PROBLEM TO SOLVE
Gather up every line from the entries below that uses the word "Hlift".

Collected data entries

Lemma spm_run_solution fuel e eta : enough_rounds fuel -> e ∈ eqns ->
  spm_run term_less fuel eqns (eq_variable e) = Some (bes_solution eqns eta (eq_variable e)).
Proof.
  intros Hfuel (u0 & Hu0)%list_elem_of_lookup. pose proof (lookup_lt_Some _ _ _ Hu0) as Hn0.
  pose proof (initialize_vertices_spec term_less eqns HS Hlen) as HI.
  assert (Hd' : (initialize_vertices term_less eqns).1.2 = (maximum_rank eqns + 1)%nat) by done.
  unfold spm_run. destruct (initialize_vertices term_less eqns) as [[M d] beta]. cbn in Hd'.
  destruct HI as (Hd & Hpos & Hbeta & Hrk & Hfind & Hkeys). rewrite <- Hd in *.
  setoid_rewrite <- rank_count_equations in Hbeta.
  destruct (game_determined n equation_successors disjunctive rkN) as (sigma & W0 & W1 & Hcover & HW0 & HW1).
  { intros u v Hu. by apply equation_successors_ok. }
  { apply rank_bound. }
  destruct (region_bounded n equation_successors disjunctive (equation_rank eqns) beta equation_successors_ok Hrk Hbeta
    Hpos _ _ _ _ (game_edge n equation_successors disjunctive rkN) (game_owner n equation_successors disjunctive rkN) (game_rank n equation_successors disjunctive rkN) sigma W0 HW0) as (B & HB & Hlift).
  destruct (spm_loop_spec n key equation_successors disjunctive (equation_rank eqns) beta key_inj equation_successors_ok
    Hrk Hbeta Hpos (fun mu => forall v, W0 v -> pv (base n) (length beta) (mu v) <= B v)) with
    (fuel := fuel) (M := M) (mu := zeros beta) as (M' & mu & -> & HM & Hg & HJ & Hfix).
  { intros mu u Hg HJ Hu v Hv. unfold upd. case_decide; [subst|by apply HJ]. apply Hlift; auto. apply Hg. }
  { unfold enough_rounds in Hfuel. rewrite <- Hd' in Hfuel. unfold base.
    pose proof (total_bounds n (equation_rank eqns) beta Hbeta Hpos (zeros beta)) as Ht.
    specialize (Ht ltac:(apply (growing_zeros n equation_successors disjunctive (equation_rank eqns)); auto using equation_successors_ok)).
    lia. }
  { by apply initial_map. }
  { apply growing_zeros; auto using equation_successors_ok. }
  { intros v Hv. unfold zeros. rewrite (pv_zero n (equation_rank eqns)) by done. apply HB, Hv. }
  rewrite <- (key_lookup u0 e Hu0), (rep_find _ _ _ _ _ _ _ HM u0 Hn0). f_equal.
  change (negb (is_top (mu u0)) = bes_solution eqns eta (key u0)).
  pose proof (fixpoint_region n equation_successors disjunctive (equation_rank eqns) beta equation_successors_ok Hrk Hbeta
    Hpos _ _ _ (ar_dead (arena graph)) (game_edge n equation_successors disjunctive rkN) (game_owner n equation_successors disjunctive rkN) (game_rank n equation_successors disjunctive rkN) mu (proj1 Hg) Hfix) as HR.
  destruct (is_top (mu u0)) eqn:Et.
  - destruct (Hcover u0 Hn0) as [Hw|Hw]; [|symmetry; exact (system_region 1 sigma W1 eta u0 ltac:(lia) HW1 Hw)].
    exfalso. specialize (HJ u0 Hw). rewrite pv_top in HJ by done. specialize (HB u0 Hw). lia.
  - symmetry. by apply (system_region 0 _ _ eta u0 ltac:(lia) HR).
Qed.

EXERCISE SOLUTION
    Hpos _ _ _ _ (game_edge n equation_successors disjunctive rkN) (game_owner n equation_successors disjunctive rkN) (game_rank n equation_successors disjunctive rkN) sigma W0 HW0) as (B & HB & Hlift).
  { intros mu u Hg HJ Hu v Hv. unfold upd. case_decide; [subst|by apply HJ]. apply Hlift; auto. apply Hg. }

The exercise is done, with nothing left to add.